## Task statement
Give back exactly the lines of the data below, starting with the line that has "(sem_next r = None" and going on through the line that has "iq_count q' - from_option".

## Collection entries
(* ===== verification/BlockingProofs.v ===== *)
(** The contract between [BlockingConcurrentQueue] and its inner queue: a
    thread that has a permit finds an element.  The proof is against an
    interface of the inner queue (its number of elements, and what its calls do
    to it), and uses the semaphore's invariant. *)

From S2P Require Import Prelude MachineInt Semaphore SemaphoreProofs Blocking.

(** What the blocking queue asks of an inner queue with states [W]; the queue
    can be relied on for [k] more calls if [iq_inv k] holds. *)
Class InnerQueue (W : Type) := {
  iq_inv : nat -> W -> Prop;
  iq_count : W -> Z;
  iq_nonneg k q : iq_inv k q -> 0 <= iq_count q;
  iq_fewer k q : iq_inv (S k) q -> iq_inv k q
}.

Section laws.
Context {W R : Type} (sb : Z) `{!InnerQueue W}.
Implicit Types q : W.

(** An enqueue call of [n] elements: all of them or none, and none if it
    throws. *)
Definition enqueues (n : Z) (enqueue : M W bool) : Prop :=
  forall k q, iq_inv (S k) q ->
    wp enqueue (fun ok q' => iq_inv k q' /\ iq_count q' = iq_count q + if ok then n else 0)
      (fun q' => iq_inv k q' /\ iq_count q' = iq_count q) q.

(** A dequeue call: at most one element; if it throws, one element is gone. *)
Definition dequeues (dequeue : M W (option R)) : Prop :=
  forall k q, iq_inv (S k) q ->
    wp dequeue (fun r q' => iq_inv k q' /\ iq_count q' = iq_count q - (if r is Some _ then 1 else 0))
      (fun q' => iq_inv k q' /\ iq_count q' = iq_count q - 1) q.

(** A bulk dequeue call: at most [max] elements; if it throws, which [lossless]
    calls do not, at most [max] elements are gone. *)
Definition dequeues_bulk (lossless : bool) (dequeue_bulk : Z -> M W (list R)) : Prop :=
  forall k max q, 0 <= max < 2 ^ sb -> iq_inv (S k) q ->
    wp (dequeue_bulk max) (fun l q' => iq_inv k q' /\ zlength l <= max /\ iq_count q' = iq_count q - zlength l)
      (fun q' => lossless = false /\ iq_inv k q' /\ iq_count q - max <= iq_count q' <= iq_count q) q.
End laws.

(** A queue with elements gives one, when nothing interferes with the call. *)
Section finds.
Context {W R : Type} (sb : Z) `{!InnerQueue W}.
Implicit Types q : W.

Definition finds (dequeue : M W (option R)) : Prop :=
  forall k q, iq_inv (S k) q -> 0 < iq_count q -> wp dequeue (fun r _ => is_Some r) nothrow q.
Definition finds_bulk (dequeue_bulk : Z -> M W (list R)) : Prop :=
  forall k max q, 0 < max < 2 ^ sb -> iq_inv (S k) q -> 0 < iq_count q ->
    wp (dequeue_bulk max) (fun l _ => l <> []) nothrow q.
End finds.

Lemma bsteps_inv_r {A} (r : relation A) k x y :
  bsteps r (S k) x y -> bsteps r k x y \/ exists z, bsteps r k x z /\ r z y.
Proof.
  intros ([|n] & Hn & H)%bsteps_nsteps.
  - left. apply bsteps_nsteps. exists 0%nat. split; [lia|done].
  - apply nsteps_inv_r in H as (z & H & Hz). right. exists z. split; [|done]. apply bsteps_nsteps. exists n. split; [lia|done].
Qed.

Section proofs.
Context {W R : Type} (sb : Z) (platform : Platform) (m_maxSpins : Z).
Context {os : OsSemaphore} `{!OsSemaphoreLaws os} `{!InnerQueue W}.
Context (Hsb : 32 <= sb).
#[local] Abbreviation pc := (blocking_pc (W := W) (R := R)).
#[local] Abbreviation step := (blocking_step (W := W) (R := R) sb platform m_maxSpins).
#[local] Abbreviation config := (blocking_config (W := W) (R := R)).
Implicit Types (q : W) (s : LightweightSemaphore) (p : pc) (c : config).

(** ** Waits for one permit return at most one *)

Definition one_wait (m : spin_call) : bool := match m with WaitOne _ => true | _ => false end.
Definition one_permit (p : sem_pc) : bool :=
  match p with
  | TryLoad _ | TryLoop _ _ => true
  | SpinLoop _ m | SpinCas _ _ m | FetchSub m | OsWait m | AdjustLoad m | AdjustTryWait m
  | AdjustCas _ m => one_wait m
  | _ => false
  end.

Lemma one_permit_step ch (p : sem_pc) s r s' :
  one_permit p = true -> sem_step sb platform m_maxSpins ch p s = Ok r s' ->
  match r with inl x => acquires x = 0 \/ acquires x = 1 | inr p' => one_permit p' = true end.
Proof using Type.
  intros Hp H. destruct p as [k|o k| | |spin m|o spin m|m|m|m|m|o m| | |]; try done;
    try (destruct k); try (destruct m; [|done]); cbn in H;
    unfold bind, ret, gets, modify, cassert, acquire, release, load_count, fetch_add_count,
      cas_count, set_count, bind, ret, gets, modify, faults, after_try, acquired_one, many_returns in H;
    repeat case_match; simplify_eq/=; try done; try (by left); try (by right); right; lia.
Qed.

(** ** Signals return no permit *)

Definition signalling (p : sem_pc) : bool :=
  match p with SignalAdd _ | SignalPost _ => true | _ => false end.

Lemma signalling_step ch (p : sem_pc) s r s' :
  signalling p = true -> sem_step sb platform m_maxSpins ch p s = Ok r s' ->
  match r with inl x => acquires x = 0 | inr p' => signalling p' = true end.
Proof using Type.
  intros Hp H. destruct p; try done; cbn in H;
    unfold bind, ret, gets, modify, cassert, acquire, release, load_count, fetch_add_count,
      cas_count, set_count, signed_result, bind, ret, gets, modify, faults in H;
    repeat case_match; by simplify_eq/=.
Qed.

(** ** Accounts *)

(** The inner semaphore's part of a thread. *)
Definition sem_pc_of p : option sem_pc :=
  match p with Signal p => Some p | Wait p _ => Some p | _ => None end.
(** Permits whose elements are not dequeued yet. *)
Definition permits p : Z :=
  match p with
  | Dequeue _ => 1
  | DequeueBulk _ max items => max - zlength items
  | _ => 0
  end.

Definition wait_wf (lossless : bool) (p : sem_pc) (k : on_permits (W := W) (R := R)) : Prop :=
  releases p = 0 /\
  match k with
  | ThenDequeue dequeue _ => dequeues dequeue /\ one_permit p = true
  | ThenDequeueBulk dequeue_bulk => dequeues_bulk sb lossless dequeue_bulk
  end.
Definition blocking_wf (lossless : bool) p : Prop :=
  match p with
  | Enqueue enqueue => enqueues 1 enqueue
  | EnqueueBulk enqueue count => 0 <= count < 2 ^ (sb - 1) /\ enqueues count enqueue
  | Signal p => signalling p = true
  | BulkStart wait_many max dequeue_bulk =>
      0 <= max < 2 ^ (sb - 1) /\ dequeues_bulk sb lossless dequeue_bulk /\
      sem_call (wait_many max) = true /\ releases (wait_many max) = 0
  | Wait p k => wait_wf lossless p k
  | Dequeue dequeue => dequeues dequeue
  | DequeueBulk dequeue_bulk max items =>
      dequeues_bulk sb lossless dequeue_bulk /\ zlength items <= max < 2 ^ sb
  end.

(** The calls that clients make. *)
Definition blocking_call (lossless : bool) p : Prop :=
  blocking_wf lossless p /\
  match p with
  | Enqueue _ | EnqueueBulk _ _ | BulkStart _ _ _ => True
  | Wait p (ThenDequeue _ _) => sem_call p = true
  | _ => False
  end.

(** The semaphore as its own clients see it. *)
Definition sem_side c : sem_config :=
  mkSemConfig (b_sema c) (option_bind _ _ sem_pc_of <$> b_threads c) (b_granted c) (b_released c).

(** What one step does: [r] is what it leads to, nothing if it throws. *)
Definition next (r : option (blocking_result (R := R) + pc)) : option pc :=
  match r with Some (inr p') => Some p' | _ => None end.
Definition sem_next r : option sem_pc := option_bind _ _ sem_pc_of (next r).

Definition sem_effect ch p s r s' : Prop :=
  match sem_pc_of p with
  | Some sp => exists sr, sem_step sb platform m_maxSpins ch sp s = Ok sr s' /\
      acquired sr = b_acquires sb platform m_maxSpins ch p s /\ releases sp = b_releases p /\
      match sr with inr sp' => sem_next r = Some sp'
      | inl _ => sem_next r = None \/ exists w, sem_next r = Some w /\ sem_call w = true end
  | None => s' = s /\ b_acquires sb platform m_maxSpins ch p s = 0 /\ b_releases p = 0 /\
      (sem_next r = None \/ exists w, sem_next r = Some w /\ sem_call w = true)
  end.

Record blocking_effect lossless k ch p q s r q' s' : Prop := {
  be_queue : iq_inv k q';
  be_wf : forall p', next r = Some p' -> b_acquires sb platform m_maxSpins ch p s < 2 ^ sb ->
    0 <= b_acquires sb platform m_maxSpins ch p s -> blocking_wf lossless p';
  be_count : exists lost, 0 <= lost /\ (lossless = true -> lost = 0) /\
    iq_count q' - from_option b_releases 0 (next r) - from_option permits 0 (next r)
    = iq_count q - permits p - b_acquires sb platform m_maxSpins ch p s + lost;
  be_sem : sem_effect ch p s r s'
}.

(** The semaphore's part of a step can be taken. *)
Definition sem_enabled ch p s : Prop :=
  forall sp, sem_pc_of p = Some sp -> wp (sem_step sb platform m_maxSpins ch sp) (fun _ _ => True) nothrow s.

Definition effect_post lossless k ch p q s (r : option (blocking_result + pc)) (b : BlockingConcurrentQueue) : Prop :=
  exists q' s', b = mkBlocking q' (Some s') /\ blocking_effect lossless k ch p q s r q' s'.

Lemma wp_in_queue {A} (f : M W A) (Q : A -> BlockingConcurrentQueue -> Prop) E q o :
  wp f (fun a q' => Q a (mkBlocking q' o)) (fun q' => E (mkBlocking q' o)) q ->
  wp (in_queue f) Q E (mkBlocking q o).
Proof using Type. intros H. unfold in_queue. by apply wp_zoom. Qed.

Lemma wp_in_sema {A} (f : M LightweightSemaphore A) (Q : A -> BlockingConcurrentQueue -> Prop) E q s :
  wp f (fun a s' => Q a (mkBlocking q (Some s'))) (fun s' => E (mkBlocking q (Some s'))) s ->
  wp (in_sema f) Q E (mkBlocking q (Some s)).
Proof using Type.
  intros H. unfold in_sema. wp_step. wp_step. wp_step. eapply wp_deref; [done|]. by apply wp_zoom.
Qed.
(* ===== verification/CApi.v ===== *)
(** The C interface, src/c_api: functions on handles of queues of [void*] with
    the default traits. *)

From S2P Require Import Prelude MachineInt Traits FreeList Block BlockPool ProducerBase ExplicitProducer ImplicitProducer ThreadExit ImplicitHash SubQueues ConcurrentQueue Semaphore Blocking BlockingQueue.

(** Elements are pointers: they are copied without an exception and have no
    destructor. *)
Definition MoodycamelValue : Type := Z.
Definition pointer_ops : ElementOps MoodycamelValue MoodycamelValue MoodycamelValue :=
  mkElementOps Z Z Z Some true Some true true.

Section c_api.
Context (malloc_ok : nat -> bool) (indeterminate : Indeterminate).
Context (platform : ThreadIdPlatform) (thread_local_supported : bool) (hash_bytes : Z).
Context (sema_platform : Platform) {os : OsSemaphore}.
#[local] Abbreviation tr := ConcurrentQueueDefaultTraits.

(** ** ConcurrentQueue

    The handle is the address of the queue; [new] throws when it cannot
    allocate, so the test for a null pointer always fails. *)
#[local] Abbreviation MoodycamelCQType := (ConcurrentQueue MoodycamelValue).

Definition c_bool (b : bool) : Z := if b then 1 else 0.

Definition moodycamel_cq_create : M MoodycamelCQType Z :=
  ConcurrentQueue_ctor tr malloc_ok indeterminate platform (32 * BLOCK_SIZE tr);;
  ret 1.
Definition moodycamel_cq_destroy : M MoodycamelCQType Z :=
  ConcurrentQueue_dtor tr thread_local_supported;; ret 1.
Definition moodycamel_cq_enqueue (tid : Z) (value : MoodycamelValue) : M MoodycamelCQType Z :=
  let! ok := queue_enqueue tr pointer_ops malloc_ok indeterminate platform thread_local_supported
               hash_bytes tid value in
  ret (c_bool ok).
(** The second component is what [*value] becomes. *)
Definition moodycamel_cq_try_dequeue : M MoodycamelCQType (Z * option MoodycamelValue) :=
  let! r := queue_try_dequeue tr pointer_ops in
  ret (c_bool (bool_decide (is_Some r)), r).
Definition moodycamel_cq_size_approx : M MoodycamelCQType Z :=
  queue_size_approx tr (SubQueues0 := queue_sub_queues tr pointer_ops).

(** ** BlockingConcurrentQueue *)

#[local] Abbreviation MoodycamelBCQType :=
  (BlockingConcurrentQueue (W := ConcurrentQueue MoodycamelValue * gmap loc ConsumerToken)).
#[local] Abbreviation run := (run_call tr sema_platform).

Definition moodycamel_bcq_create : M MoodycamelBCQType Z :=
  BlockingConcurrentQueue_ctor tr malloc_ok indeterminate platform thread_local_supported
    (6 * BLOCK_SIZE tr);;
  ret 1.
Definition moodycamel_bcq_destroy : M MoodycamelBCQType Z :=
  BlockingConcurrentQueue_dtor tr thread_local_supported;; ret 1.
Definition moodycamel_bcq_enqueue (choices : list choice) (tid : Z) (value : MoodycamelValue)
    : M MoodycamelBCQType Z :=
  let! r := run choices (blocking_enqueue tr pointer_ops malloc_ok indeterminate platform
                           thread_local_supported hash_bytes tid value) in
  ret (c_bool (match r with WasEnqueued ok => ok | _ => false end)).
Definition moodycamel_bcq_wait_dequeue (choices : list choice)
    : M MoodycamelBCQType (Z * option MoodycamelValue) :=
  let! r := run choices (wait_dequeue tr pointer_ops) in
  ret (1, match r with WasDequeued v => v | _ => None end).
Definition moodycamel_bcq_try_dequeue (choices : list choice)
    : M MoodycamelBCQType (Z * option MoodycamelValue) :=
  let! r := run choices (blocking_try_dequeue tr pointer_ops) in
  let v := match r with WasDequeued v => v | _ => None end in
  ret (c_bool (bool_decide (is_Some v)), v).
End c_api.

## Response to this task
      (sem_next r = None \/ exists w, sem_next r = Some w /\ sem_call w = true)
  end.

Record blocking_effect lossless k ch p q s r q' s' : Prop := {
  be_queue : iq_inv k q';
  be_wf : forall p', next r = Some p' -> b_acquires sb platform m_maxSpins ch p s < 2 ^ sb ->
    0 <= b_acquires sb platform m_maxSpins ch p s -> blocking_wf lossless p';
  be_count : exists lost, 0 <= lost /\ (lossless = true -> lost = 0) /\
    iq_count q' - from_option b_releases 0 (next r) - from_option permits 0 (next r)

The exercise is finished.